[[ Records shown, beginning ]]

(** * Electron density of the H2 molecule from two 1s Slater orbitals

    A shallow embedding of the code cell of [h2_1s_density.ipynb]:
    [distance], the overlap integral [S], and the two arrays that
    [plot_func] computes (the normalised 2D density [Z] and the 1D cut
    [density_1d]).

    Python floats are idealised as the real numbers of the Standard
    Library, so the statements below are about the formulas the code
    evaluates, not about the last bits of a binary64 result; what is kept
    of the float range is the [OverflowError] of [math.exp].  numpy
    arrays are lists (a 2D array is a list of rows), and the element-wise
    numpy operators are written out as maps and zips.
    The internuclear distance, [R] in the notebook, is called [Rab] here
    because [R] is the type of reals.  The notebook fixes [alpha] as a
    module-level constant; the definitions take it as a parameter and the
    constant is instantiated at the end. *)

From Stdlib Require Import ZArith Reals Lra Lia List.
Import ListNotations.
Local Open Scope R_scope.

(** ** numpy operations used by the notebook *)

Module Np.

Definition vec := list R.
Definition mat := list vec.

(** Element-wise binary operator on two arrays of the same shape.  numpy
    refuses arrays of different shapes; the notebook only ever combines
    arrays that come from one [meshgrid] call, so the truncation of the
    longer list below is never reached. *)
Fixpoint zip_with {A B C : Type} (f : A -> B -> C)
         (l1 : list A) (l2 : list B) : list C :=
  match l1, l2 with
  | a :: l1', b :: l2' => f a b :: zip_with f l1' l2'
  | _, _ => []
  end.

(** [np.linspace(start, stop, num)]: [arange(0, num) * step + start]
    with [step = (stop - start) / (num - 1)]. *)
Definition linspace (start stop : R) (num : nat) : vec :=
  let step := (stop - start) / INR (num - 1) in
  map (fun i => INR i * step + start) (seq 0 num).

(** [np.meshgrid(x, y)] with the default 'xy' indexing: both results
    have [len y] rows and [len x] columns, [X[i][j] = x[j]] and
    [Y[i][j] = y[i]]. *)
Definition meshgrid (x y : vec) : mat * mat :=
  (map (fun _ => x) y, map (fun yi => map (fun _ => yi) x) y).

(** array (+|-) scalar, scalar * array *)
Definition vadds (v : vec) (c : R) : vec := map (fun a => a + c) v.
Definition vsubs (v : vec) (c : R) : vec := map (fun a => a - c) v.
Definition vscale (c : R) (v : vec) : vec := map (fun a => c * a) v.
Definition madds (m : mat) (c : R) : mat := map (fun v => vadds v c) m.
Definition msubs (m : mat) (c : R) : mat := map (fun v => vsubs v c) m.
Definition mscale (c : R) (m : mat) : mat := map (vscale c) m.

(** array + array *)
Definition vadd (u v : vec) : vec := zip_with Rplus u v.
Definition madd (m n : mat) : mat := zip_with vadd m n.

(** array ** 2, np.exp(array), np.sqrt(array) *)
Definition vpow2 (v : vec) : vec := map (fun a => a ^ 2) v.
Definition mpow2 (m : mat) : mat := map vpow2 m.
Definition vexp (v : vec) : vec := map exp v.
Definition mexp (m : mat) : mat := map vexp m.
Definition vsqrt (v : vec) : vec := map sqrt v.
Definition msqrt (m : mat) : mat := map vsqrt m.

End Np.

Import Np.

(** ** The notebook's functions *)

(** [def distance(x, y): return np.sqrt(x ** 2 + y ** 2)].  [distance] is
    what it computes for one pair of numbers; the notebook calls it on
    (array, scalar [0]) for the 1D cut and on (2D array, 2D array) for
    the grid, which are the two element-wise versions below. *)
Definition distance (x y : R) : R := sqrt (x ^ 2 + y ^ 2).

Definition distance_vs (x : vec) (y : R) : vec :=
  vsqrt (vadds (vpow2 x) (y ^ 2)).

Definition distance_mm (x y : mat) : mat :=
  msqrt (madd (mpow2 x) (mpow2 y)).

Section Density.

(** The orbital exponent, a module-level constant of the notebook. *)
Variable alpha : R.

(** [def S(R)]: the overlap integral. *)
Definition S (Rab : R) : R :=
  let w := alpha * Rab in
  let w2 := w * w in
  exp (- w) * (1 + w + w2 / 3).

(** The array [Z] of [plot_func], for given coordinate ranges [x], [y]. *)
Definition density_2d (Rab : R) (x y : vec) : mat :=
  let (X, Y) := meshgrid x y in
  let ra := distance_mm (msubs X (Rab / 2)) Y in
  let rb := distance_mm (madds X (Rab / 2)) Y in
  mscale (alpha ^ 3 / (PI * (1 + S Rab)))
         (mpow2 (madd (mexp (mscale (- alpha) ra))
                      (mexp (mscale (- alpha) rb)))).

[[ Records shown, end ]]
[[ Records shown, beginning ]]

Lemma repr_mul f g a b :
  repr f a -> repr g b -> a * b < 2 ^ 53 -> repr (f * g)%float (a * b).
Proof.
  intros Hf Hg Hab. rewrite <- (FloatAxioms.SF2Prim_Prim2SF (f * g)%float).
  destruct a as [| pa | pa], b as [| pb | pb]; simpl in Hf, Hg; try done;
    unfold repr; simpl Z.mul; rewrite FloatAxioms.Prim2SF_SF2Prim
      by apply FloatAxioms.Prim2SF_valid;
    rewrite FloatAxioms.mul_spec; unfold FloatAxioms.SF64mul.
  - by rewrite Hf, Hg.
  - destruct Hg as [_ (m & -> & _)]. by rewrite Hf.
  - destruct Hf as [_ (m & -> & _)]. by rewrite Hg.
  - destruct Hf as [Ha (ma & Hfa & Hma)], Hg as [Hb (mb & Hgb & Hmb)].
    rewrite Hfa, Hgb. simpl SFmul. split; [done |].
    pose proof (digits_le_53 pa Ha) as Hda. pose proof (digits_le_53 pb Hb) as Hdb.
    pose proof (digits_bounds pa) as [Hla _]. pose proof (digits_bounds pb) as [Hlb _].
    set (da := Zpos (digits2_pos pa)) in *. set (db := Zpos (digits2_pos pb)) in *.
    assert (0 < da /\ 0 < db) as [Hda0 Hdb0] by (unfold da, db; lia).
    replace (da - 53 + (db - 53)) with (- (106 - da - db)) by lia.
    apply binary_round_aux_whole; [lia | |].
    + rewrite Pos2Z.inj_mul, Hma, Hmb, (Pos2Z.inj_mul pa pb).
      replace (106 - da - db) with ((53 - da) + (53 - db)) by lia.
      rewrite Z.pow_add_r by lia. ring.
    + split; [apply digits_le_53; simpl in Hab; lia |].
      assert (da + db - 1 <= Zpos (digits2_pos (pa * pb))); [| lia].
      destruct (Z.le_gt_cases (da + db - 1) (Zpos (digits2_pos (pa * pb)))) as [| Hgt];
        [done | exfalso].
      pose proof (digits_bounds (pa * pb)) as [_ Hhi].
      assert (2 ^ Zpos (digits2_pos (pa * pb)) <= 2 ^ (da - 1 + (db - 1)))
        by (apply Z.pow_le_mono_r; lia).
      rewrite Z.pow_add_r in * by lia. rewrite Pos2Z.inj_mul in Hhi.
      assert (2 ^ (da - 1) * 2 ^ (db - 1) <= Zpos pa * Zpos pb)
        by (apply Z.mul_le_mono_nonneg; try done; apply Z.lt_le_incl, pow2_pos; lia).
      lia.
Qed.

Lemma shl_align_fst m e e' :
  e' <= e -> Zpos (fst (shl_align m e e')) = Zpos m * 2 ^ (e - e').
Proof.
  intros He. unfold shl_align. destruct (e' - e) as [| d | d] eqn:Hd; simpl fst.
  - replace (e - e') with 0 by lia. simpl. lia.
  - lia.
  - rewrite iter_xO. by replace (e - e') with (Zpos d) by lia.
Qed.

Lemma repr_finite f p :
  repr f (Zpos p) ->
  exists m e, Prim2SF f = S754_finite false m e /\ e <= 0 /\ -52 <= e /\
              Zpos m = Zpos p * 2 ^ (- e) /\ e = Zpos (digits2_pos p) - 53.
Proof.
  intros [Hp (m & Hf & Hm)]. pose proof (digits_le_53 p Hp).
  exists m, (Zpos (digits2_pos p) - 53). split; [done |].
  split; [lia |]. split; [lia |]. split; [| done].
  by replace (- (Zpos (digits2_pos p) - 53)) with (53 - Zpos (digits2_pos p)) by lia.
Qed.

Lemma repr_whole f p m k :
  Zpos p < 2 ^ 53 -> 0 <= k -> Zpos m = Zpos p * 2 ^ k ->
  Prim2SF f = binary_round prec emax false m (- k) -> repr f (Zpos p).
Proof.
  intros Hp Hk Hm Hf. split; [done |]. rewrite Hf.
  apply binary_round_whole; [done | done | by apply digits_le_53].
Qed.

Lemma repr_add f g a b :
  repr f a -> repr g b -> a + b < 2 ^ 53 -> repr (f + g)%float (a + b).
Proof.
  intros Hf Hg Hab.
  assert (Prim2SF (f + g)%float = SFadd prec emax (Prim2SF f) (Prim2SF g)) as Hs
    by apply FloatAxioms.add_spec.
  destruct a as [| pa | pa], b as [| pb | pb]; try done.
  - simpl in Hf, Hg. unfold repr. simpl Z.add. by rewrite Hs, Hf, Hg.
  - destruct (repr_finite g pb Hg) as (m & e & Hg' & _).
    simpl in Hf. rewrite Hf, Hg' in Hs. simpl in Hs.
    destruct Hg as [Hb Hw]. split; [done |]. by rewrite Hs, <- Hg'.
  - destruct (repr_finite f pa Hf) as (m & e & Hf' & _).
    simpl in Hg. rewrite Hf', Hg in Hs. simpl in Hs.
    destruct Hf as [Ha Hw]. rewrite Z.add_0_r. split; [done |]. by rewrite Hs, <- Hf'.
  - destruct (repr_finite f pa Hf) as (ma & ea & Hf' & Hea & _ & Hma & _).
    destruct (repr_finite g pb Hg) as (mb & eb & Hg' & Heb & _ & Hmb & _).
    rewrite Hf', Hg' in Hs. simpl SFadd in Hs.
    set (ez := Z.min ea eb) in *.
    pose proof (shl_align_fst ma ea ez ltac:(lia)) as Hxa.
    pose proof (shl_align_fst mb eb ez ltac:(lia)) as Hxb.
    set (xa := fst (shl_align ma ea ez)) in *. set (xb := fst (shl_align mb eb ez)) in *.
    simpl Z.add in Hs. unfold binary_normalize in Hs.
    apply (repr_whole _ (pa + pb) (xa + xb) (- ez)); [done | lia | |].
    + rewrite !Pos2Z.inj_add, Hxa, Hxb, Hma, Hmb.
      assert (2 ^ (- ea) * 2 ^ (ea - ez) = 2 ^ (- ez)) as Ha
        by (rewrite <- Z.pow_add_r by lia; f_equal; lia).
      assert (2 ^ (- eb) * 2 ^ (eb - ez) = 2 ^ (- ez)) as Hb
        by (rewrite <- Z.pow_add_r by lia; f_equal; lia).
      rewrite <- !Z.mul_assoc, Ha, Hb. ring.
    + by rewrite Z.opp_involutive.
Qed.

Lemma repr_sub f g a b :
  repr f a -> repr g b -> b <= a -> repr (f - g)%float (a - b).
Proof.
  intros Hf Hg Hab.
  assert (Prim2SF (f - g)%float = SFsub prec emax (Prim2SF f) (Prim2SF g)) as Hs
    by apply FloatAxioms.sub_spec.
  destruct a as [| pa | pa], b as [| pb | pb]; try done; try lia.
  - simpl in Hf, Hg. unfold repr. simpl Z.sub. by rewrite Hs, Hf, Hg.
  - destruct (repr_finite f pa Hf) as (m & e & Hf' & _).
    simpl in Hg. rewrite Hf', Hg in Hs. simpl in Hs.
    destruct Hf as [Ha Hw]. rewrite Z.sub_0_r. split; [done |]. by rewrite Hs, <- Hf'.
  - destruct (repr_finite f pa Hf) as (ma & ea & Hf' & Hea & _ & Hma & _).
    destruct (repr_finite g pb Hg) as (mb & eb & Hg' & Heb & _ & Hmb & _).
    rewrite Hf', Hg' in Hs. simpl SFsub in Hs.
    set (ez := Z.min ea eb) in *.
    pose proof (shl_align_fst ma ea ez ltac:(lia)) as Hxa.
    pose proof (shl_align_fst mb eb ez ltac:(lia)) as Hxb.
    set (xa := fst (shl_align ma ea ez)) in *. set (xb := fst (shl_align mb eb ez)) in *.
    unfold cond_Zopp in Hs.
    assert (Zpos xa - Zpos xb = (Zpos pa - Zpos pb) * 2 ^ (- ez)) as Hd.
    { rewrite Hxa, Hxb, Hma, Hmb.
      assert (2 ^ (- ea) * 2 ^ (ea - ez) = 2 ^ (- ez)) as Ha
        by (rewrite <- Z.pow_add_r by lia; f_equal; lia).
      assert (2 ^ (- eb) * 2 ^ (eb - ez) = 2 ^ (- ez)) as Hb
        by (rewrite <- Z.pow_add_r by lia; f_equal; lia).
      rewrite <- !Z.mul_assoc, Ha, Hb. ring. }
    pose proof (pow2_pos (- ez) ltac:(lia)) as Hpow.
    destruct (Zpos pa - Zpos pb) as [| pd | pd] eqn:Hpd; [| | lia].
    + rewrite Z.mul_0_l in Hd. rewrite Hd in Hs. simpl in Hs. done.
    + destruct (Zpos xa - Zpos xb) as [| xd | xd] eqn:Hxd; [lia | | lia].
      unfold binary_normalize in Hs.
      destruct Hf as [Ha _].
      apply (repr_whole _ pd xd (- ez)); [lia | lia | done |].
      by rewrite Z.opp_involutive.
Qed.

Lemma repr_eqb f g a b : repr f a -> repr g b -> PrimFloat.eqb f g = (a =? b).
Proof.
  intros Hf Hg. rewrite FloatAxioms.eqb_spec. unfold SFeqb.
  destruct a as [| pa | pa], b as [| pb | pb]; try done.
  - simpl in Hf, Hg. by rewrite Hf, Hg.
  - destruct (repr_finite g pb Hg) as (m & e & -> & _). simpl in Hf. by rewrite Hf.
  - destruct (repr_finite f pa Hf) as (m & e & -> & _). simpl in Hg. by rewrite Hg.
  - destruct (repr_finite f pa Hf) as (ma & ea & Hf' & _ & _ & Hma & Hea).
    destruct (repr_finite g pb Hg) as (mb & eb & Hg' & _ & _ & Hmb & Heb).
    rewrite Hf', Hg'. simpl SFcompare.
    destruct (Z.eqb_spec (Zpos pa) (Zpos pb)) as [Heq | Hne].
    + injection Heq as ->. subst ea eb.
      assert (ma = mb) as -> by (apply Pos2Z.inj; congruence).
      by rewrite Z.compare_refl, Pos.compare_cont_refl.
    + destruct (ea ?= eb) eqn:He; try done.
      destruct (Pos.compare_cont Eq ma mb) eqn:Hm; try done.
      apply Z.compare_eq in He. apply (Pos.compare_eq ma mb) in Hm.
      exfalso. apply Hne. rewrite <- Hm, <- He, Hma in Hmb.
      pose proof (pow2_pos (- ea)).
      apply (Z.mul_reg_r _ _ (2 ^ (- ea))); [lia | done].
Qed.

[[ Records shown, end ]]
[[ Records shown, beginning ]]

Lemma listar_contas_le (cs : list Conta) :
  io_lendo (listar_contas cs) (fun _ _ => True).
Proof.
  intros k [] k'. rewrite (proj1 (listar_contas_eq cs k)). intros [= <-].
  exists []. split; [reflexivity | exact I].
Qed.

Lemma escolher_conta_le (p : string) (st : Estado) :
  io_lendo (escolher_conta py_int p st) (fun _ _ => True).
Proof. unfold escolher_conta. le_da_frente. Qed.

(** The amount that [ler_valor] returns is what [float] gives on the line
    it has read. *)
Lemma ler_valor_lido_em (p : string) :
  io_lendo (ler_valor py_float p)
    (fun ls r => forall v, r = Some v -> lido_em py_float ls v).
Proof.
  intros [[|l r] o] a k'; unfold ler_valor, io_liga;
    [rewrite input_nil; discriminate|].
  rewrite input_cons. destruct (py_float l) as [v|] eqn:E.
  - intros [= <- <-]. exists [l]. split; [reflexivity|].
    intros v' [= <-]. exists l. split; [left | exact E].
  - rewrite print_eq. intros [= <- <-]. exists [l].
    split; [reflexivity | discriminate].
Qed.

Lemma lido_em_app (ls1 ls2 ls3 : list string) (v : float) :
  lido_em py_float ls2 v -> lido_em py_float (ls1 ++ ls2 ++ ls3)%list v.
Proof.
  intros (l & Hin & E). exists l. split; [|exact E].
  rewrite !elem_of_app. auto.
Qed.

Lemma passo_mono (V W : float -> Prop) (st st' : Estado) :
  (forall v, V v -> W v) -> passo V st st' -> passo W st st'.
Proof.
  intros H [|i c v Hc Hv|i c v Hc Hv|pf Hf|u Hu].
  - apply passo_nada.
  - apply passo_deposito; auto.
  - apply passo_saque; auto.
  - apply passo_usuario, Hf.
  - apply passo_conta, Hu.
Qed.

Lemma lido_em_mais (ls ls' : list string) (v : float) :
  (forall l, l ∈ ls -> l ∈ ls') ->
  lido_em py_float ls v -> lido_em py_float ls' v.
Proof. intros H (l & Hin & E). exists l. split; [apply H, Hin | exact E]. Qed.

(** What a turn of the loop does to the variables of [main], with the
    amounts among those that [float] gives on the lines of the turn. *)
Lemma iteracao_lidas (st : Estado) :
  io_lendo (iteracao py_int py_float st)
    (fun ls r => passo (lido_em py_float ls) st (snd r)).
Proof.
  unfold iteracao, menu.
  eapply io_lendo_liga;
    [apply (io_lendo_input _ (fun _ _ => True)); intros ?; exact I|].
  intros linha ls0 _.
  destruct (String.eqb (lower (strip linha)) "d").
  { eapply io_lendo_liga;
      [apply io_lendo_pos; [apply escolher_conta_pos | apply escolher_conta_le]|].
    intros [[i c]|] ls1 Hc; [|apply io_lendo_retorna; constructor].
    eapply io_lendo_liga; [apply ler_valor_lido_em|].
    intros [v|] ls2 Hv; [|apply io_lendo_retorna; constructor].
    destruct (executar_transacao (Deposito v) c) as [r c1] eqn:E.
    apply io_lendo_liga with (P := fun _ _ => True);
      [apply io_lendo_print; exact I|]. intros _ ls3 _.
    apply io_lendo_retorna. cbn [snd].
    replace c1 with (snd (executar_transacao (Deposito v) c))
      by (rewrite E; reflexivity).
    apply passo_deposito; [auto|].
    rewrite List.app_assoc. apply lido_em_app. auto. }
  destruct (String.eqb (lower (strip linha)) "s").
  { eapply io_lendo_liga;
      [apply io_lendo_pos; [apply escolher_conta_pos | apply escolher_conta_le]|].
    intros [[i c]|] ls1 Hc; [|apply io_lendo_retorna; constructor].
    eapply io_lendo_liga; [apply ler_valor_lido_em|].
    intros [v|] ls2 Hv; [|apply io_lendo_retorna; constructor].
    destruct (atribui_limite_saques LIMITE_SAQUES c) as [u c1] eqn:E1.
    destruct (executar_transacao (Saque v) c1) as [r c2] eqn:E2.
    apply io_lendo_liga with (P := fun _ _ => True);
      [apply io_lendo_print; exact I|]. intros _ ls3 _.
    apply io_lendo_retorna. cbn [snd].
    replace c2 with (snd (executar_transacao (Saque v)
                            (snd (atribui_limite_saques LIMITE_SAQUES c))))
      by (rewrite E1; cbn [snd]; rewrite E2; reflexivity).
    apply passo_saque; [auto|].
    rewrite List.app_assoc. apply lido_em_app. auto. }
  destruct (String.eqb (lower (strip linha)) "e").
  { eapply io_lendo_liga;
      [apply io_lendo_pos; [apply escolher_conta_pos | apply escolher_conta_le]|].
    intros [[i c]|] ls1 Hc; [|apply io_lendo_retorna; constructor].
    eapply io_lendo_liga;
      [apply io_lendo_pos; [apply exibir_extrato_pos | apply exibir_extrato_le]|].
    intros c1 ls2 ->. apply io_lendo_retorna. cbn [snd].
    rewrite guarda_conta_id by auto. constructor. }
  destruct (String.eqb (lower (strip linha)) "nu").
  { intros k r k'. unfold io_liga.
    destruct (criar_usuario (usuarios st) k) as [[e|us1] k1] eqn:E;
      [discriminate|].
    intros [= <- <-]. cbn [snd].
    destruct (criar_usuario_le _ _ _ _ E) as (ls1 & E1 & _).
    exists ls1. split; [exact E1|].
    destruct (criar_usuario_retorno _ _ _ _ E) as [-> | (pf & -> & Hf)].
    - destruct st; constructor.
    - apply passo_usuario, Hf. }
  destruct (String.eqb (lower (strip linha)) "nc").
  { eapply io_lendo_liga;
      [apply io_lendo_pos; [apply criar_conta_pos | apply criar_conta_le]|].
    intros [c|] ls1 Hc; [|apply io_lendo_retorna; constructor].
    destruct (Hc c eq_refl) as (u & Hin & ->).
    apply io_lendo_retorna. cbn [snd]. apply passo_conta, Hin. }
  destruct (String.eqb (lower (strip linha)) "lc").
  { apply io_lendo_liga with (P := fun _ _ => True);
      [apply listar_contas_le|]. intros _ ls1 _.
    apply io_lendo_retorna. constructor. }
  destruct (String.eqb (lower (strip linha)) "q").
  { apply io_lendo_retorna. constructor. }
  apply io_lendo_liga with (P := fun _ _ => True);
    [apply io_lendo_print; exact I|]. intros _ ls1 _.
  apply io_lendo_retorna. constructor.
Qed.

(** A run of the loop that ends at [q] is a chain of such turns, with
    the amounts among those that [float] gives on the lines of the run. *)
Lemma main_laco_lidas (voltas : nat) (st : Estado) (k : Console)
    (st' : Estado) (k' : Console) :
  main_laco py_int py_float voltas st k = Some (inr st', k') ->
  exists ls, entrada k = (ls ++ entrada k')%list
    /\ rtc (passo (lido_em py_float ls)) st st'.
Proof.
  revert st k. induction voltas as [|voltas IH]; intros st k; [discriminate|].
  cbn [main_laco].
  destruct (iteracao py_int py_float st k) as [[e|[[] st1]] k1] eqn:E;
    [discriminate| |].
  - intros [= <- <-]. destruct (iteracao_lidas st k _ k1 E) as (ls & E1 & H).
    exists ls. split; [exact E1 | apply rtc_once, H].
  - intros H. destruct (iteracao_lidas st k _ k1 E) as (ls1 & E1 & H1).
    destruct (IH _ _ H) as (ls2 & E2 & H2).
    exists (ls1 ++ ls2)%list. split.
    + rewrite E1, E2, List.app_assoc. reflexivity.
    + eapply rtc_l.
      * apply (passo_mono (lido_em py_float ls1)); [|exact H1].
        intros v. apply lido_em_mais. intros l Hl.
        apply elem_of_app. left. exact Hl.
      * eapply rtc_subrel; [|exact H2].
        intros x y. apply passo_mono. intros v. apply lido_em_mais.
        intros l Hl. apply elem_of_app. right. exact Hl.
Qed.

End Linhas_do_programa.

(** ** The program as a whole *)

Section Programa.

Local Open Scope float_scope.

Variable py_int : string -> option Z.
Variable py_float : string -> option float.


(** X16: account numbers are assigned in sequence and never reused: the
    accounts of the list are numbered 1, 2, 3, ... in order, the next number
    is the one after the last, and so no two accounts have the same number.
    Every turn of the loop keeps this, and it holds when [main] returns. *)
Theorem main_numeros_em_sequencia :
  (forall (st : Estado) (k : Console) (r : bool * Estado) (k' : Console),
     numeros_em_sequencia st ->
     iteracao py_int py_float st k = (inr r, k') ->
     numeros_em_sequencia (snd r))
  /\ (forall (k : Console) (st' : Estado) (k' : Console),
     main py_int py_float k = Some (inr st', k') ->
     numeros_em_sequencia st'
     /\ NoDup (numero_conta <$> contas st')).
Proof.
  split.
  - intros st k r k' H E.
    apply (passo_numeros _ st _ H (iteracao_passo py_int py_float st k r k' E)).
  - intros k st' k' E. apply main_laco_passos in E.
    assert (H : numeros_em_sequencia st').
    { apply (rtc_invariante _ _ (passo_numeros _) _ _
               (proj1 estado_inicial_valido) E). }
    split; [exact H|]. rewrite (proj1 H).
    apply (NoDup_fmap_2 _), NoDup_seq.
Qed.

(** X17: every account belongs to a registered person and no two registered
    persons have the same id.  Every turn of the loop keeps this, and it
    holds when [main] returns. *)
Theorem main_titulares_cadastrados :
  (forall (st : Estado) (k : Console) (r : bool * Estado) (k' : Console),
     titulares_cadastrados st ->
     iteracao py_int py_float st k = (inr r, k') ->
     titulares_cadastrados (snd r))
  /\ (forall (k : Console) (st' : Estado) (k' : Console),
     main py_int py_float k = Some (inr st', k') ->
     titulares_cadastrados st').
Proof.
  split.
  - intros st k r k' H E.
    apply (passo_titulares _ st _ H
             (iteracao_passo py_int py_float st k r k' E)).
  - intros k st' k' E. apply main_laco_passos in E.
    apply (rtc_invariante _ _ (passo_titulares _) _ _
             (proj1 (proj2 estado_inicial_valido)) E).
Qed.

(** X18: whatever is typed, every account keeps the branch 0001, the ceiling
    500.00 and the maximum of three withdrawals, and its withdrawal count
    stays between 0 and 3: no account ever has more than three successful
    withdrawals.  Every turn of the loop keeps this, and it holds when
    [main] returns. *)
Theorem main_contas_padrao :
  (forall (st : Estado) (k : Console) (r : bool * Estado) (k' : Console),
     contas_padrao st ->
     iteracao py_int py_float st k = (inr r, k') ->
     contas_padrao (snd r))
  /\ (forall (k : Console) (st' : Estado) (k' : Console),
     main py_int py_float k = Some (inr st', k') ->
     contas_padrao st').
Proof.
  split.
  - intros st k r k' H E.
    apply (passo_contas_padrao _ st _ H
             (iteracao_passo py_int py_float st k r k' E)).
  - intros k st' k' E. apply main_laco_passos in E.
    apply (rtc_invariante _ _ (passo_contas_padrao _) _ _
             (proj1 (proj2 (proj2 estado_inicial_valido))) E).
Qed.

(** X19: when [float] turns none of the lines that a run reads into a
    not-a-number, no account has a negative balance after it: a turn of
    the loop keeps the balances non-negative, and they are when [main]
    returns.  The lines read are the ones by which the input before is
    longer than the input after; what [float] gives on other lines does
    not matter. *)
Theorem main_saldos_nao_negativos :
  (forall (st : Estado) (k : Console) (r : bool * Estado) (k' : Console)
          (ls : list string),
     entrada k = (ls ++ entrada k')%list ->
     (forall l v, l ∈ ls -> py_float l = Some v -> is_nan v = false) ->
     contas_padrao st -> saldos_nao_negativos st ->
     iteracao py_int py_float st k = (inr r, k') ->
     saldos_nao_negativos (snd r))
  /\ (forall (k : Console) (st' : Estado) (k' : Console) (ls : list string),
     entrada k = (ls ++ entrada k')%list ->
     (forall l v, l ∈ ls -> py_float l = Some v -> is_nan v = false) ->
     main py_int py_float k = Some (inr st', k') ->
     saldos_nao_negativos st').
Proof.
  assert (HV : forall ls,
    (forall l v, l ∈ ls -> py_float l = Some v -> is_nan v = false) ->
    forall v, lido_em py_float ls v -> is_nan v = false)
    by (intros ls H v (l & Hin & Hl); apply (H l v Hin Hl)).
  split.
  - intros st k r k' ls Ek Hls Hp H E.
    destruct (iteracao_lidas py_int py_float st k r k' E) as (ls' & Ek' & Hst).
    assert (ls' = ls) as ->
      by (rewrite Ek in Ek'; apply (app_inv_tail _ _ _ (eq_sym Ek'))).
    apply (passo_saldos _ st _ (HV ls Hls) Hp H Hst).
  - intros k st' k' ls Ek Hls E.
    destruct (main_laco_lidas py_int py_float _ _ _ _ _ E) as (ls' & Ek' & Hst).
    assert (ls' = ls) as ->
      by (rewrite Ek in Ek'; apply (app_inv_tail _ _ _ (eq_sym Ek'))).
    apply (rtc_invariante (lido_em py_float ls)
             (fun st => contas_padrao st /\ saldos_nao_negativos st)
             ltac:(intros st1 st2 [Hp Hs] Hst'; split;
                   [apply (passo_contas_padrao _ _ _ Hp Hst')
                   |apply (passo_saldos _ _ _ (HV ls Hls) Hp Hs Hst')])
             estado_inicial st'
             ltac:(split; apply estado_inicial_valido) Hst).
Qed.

[[ Records shown, end ]]

**What this task involves:**
Would you please copy, word for word, everything above from the line containing "intros He. unfold" down to the line containing "split; [lia |]. split;", those two lines included?

**Solution for this problem:**
  intros He. unfold shl_align. destruct (e' - e) as [| d | d] eqn:Hd; simpl fst.
  - replace (e - e') with 0 by lia. simpl. lia.
  - lia.
  - rewrite iter_xO. by replace (e - e') with (Zpos d) by lia.
Qed.

Lemma repr_finite f p :
  repr f (Zpos p) ->
  exists m e, Prim2SF f = S754_finite false m e /\ e <= 0 /\ -52 <= e /\
              Zpos m = Zpos p * 2 ^ (- e) /\ e = Zpos (digits2_pos p) - 53.
Proof.
  intros [Hp (m & Hf & Hm)]. pose proof (digits_le_53 p Hp).
  exists m, (Zpos (digits2_pos p) - 53). split; [done |].
  split; [lia |]. split; [lia |]. split; [| done].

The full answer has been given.